RECORDED DATA
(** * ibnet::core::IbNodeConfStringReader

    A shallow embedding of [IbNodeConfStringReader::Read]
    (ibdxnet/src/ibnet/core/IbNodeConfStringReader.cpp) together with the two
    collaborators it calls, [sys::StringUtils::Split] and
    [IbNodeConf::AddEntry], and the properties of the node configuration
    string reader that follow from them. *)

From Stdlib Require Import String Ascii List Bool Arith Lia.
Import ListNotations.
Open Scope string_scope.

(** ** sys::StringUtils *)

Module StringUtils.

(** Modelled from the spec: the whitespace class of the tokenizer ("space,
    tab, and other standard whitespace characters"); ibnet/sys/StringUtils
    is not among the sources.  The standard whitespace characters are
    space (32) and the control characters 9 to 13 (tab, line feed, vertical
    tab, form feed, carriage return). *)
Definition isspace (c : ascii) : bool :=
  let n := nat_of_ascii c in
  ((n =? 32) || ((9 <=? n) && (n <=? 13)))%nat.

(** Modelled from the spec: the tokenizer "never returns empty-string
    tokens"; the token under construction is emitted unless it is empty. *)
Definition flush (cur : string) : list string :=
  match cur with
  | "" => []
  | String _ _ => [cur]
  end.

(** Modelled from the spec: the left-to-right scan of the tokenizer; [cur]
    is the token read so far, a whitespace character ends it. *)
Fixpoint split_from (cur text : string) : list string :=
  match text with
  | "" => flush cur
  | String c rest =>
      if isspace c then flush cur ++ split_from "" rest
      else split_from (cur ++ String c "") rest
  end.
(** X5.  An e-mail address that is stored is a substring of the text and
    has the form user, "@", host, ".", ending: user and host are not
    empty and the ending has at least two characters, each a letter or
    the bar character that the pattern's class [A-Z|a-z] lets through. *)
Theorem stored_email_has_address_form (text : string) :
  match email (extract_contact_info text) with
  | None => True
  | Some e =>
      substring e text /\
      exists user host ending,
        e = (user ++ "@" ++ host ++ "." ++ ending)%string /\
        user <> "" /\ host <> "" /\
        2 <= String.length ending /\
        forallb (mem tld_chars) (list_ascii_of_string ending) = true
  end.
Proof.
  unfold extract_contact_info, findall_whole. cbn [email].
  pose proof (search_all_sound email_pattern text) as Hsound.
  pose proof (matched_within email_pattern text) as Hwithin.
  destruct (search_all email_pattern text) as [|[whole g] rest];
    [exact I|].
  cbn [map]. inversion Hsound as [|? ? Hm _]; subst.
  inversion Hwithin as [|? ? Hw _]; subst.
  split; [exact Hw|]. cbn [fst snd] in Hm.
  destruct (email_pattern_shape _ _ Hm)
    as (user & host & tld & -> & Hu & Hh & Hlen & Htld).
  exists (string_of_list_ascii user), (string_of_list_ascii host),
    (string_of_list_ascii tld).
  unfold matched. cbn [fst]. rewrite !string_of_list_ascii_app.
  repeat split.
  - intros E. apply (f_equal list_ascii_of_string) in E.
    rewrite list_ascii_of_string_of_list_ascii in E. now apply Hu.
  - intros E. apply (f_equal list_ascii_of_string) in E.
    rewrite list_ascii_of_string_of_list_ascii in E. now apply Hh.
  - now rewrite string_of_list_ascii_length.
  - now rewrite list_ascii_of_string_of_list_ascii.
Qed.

WORK TO COMPLETE
Based on the entries above, please count how many lines contain the string "IbNodeConfStringReader", and reply with the figure only.

OUTPUT OF THE EXERCISE
3